Misurazione di latitudine e longitudine
IL SESTANTE
Questo apparecchio si usa puntando il
cannocchiale sull'orizzonte: come mostra la figura, lo specchio S', fisso, posto
davanti all'obiettivo copre metà della sua apertura, in modo che solo su
una metà del campo visivo del cannocchiale appare l'orizzonte. Un secondo
specchio S'' può ruotare nel piano della figura insieme con un'asta cui
è fissato e che termina con un indice in grado di scorrere su un cerchio
graduato C. Attraverso una doppia riflessione sugli specchi S' e S'', nella
seconda metà del campo visivo del cannocchiale compaiono, a mano a mano
che si ruota S'' le immagini dei punti che si trovano alle varie altezze
sull'orizzonte. Il cerchio C è graduato in modo che l'indice segni
direttamente tali altezze (angolari). Perciò quando nel cannocchiale
compare accanto a quella dell'orizzonte l'immagine della Stella Polare, l'indice
segna direttamente la latitudine.
Schema di un sestante
LE PROIEZIONI CARTOGRAFICHE
Le carte geografiche, rappresentazioni
grafiche piane di una regione o dell'intera superficie della Terra, sono il
prodotto di lunghi lavori che implicano la soluzione di non facili problemi. Il
principale ha origine dal fatto che la forma della Terra è
approssimativamente sferica; una superficie sferica infatti non può
essere sviluppata su un piano (chiunque può verificarlo con una palla di
gomma tagliata a metà: non riuscirà mai a «stenderla»

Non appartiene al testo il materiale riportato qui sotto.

(* ===== verification/HttpTurns.v ===== *)
(** * The turns of the HTTP adapter and their timers

    [tracked]: a turn that is not settled is the active one of one tracker, the one
    its correlation leads to, and that tracker's timeout is armed.  It is kept by
    every step, so that a client is answered even when core never calls back. *)

From S2P Require Import Prelude RecordUpdate Promises JsMap JsString JsValue Contracts Canonical.
From S2P Require Import AdapterRegistry HttpWire HttpAdapter HttpAdapterBooks.
From stdpp Require Import gmap.
From stdpp Require Import options.
#[local] Open Scope Z_scope.
#[local] Arguments jdelete : simpl never.
#[local] Arguments jset : simpl never.

(** ** The invariant *)

(** A turn, as its timer and its promise. *)
Definition turn_slot (a : ActiveTurn) : nat * option (result AdapterError CoreEvent) := (at_timer a, completion a).

Definition slots (s : HttpAgentAdapter) := turn_slot <$> turns s.

Definition timer_is (s : HttpAgentAdapter) (i : nat) (P : Timer -> Prop) : Prop :=
  exists tm, timers s !! i = Some tm /\ P tm.

(** The timeout of a turn of [t] is armed, and due within [limit]; the one of
    [fired] is firing. *)
Definition armed (limit : Z) (fired : option nat) (s : HttpAgentAdapter) (t : nat) (tm : Timer) : Prop :=
  tm_action tm = TurnTimeout t /\ (tm_live tm = true \/ fired = Some t) /\ tm_due tm <= clock s + limit.

Record tracked_but (limit : Z) (fired : option nat) (s : HttpAgentAdapter) : Prop := {
  tr_active : forall t k a, tracker_heap s !! t = Some k -> tk_active k = Some a ->
    jget (tk_correlationId k) (trackers s) = Some t /\
    exists i, slots s !! a = Some (i, None) /\ timer_is s i (armed limit fired s t);
  tr_open : forall a i, slots s !! a = Some (i, None) ->
    exists t k, tracker_heap s !! t = Some k /\ tk_active k = Some a;
  tr_map : forall c t, jget c (trackers s) = Some t ->
    exists k, tracker_heap s !! t = Some k /\ tk_correlationId k = c;
  tr_expiry : forall t k i, tracker_heap s !! t = Some k -> expiryTimer k = Some i ->
    timer_is s i (fun tm => tm_action tm = EarlyExpiry t)
}.

Definition tracked (limit : Z) : HttpAgentAdapter -> Prop := tracked_but limit None.

(** What [tracked_but] looks at. *)
Definition turn_view (s : HttpAgentAdapter) :=
  (tracker_heap s, trackers s, timers s, slots s, clock s).

Lemma tracked_view l f s s' : turn_view s' = turn_view s -> tracked_but l f s -> tracked_but l f s'.
Proof.
  intros [= Hh Ht Hm Hs Hc] [H1 H2 H3 H4].
  split; unfold armed, timer_is in *; rewrite ?Hh, ?Ht, ?Hm, ?Hs, ?Hc; done.
Qed.

Lemma slots_frame s s' : frame s' = frame s -> slots s' = slots s.
Proof.
  intros [= _ _ _ _ _ _ _ _ _ _ _ Hf]. unfold slots.
  assert (forall l, turn_slot <$> l = (fun p => (p.1.1.2, p.2)) <$> (turn_core <$> l)) as H
    by (intros l; rewrite <- list_fmap_compose; done).
  by rewrite !H, Hf.
Qed.

Lemma heap_frame s s' : frame s' = frame s -> tracker_heap s' = tracker_heap s.
Proof. by intros [= ->]. Qed.

Lemma view_frame s s' : frame s' = frame s -> turn_view s' = turn_view s.
Proof. intros Hf. pose proof (slots_frame _ _ Hf) as Hs. injection Hf. intros. unfold turn_view. congruence. Qed.

Lemma tracked_frame l f s s' : frame s' = frame s -> tracked_but l f s -> tracked_but l f s'.
Proof. intros Hf. by apply tracked_view, view_frame. Qed.

(** ** Timers *)

Lemma clear_lookup id s i tm :
  timers s !! i = Some tm ->
  exists tm', timers (clearTimeout id s) !! i = Some tm' /\ tm_action tm' = tm_action tm /\
              tm_due tm' = tm_due tm /\ (id <> Some i -> tm_live tm' = tm_live tm).
Proof.
  intros Htm. destruct id as [j|]; cbn; [|by eexists].
  destruct (decide (j = i)) as [->|Hne].
  - rewrite list_lookup_alter_eq, Htm. cbn. eexists. split_and!; [done..|]. by intros [].
  - rewrite list_lookup_alter_ne by done. by eexists.
Qed.

Lemma clear_view id s :
  tracker_heap (clearTimeout id s) = tracker_heap s /\ trackers (clearTimeout id s) = trackers s /\
  slots (clearTimeout id s) = slots s /\ clock (clearTimeout id s) = clock s.
Proof. by destruct id. Qed.

(** Clearing a timer leaves armed the turns it is not the timeout of. *)
Lemma tracked_clear l f f' id s :
  (forall t i, id = Some i -> timer_is s i (fun tm => tm_action tm = TurnTimeout t) ->
     (exists k a, tracker_heap s !! t = Some k /\ tk_active k = Some a) -> f' = Some t) ->
  (forall t, f = Some t -> f' = Some t \/ forall k, tracker_heap s !! t = Some k -> tk_active k = None) ->
  tracked_but l f s -> tracked_but l f' (clearTimeout id s).
Proof.
  intros Hid Hff [H1 H2 H3 H4]. destruct (clear_view id s) as (Hh & Ht & Hsl & Hc).
  split; unfold armed, timer_is in *; rewrite ?Hh, ?Ht, ?Hsl, ?Hc; try done.
  - intros t k a Hk Ha. destruct (H1 t k a Hk Ha) as (Hj & i & Hi & tm & Htm & Hact & Hlive & Hdue).
    split; [done|]. exists i. split; [done|].
    destruct (clear_lookup id s i tm Htm) as (tm' & Htm' & Hact' & Hdue' & Hlive').
    exists tm'. split; [done|]. rewrite Hact', Hdue'. split_and!; [done| |done].
    destruct (decide (id = Some i)) as [->|Hne].
    + right. apply (Hid t i); [done|by exists tm|by exists k, a].
    + rewrite Hlive' by done. destruct Hlive as [?|Hf]; [by left|right].
      destruct (Hff t Hf) as [?|Hn]; [done|]. by rewrite (Hn k Hk) in Ha.
  - intros t k i Hk He. destruct (H4 t k i Hk He) as (tm & Htm & Hact).
    destruct (clear_lookup id s i tm Htm) as (tm' & Htm' & Hact' & _). exists tm'. by rewrite Hact'.
Qed.

(** An expiry timer is no turn's. *)
Lemma tracked_clear_expiry l f s t k :
  tracker_heap s !! t = Some k -> tracked_but l f s -> tracked_but l f (clearTimeout (expiryTimer k) s).
Proof.
  intros Hk Hs. apply (tracked_clear l f); [|by left|done].
  intros t' i Hi (tm & Htm & Hact) _. destruct (tr_expiry _ _ _ Hs t k i Hk Hi) as (tm' & Htm' & Hact').
  congruence.
Qed.

(** ** A turn ends *)

(** What [completeTurn] and [failTurn] do to the turns. *)
Definition end_turn (t a : nat) (turn : ActiveTurn) (r : result AdapterError CoreEvent) (s : HttpAgentAdapter) :
    HttpAgentAdapter := settle_turn a r (end_tracker t turn s).

Lemma frame_settle a r s s' : frame s = frame s' -> frame (settle_turn a r s) = frame (settle_turn a r s').
Proof.
  intros [= Hh Ht Hm Hi Ho Hf Hc Hl Hk Hp Hta Hu]. unfold frame, settle_turn, update_turn. cbn.
  assert (forall l : list ActiveTurn, turn_core <$> alter (fun x => x <| completion ::= settle_first r |>) a l =
    alter (fun p => (p.1, settle_first r p.2)) a (turn_core <$> l)) as Hal.
  { intros l. apply list_eq. intros j. rewrite list_lookup_fmap. destruct (decide (a = j)) as [->|Hne].
    - rewrite !list_lookup_alter_eq, list_lookup_fmap. by destruct (l !! j).
    - by rewrite !list_lookup_alter_ne, list_lookup_fmap by done. }
  cbn in Hal. rewrite !Hal. congruence.
Qed.

Lemma frame_complete t a turn e s :
  active_turn t s = Some (a, turn) -> frame (completeTurn t e s) = frame (end_turn t a turn (Ok e) s).
Proof.
  intros Ha. unfold completeTurn. rewrite Ha. apply frame_settle, frame_drop_stream. intros. apply frame_finish.
Qed.

Lemma frame_fail t a turn e b s :
  active_turn t s = Some (a, turn) -> frame (failTurn t e b s) = frame (end_turn t a turn (Throw e) s).
Proof.
  intros Ha. unfold failTurn. rewrite Ha. apply frame_settle, frame_drop_stream.
  intros. destruct b; [apply frame_detach|apply frame_finish].
Qed.

Lemma active_turn_spec t s a turn :
  active_turn t s = Some (a, turn) <->
  exists k, tracker_heap s !! t = Some k /\ tk_active k = Some a /\ turns s !! a = Some turn.
Proof.
  unfold active_turn. destruct (tracker_heap s !! t) as [k|]; [|naive_solver]. cbn.
  destruct (tk_active k) as [a'|] eqn:Ha; [|naive_solver]. destruct (turns s !! a') eqn:Hu; naive_solver.
Qed.

Lemma slots_settle a r s j :
  slots (settle_turn a r s) !! j =
    (if decide (j = a) then (fun p => (p.1, settle_first r p.2)) <$> slots s !! j else slots s !! j).
Proof.
  unfold slots, settle_turn, update_turn. cbn. rewrite !list_lookup_fmap. case_decide as Hj; [subst|].
  - rewrite list_lookup_alter_eq. by destruct (turns s !! a).
  - by rewrite list_lookup_alter_ne.
Qed.

(** The tracker of an ended turn. *)
Definition ended (k : TurnTracker) : TurnTracker :=
  k <| tk_active := None |> <| buffered := [] |> <| bufferedBytes := 0 |> <| terminal := None |>.

Lemma lookup_alter_list {A} (f : A -> A) i j (l : list A) :
  alter f i l !! j = if decide (j = i) then f <$> l !! j else l !! j.
Proof. case_decide; [subst; apply list_lookup_alter_eq|by apply list_lookup_alter_ne]. Qed.

Lemma end_turn_view t a turn r s k :
  tracker_heap s !! t = Some k ->
  let s1 := clearTimeout (expiryTimer k) (clearTimeout (Some (at_timer turn)) s) in
  let s2 := end_turn t a turn r s in
  tracker_heap s2 = alter ended t (tracker_heap s) /\ timers s2 = timers s1 /\ clock s2 = clock s /\
  (forall c, jget c (trackers s2) =
    if decide (c = tk_correlationId k /\ jget c (trackers s) = Some t) then None else jget c (trackers s)) /\
  (forall j, slots s2 !! j =
    if decide (j = a) then (fun p => (p.1, settle_first r p.2)) <$> slots s !! j else slots s !! j).
Proof.
  intros Hk s1 s2. unfold s2, end_turn.
  assert (forall j, slots (settle_turn a r (end_tracker t turn s)) !! j =
    if decide (j = a) then (fun p => (p.1, settle_first r p.2)) <$> slots s !! j else slots s !! j) as Hs2.
  { intros j. rewrite slots_settle. replace (slots (end_tracker t turn s)) with (slots s); [done|].
    unfold end_tracker. rewrite Hk. destruct (expiryTimer k); by case_decide. }
  unfold s1, end_tracker in *. rewrite Hk in *. destruct (expiryTimer k); cbn in *.
  all: case_decide as Hd; cbn in *; split_and!; try done; intros c; rewrite ?jget_delete; repeat case_decide; naive_solver.
Qed.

sul piano); come si può fare allora per rappresentare la superficie della
Terra su un foglio di carta piano? Bisogna evidentemente rinunciare ad una
rappresentazione esatta, senza nessuna deformazione: una carta geografica
è sempre approssimata. Compito della cartografia perciò è
in primo luogo di studiare le possibili rappresentazioni piane di una sfera in
relazione alle deformazioni causate alla sua superficie.
Sappiamo che la
superficie terrestre può essere riferita ad un sistema di coordinate
costituito dal reticolato dei suoi meridiani e dei suoi paralleli; perciò
basta sapere come viene trasformato il reticolato in una data rappresentazione
piana della Terra per conoscere il tipo di trasformazione (di deformazione) che
subisce in quella rappresentazione ogni figura geografica (continente, oceano,
lago, isola, fiume o strada che sia). Pensiamo allora di costruire con dei fili
di ferro una sfera formata soltanto da un reticolo di meridiani e paralleli; una
lampada elettrica piccola e molto luminosa proietterà su una data
superficie di proiezione un'immagine (un'ombra) del reticolato diversa a seconda
della sua posizione. La posizione della lampada si chiama punto di proiezione, e
l'immagine proiezione.
Si possono ottenere con questo sistema diverse
proiezioni.
PROIEZIONI PROSPETTICHE
Le superfici di proiezione sono dei piani e
le immagini sono perciò direttamente piane. Si distinguono
in:
1) centrografiche se il punto di proiezione è nel centro
della sfera. Le più importanti sono:
- polare (col piano di
proiezione tangente alla sfera in un polo) in cui i meridiani sono rette uscenti
dal polo e i paralleli circonferenze concentriche, le cui distanze aumentano a
dismisura quanto più ci si allontana dal polo (l'Equatore non è
raffigurato perché proiettato all'infinito).
- equatoriale (col
piano di proiezione tangente all'Equatore) in cui i meridiani sono rette
parallele a distanza crescenti, l'Equatore una retta perpendicolare ai meridiani
e gli altri paralleli archi di circonferenze.
2) stereografiche se il
punto di proiezione è sulla superficie della sfera all'antipodo del punto
di tangenza:
- polare simile alla polare centrografica, permette
però anche la rappresentazione dell'Equatore.
- equatoriale permette
di rappresentare in un cerchio un intero emisfero terrestre.
3)
ortografiche se il punto di proiezione è a distanza infinita:
-
polare simile alle polari centrografiche e stereografiche ha però
paralleli sempre più ravvicinati coll'allontanarsi dal polo.
-
equatoriale come l'equatoriale stereografico serve per rappresentare un intero
emisfero.
PROIEZIONI DI SVILUPPO
Il reticolato è proiettato su una
superficie non piana, che può essere poi sviluppata su un piano.
1)
coniche: inscriviamo la sfera in un cono il cui asse passi per i poli e tangente
alla superficie terrestre lungo il parallelo medio della regione che si vuol
rappresentare. Apriamo la superficie conica secondo una sua generatrice: si
ottiene un reticolato in cui i meridiani sono rette uscenti dallo stesso punto e
i paralleli archi di cerchi concentrici.
2) cilindriche: anche in
questo caso scegliamo un cilindro il cui asse coincida con l'asse terrestre;
esso è tangente all'Equatore.
Se la proiezione è
ortografica il reticolato, sviluppato sul piano, è rettangolare con
meridiani equidistanti e paralleli che si infittiscono avvicinandosi ai poli.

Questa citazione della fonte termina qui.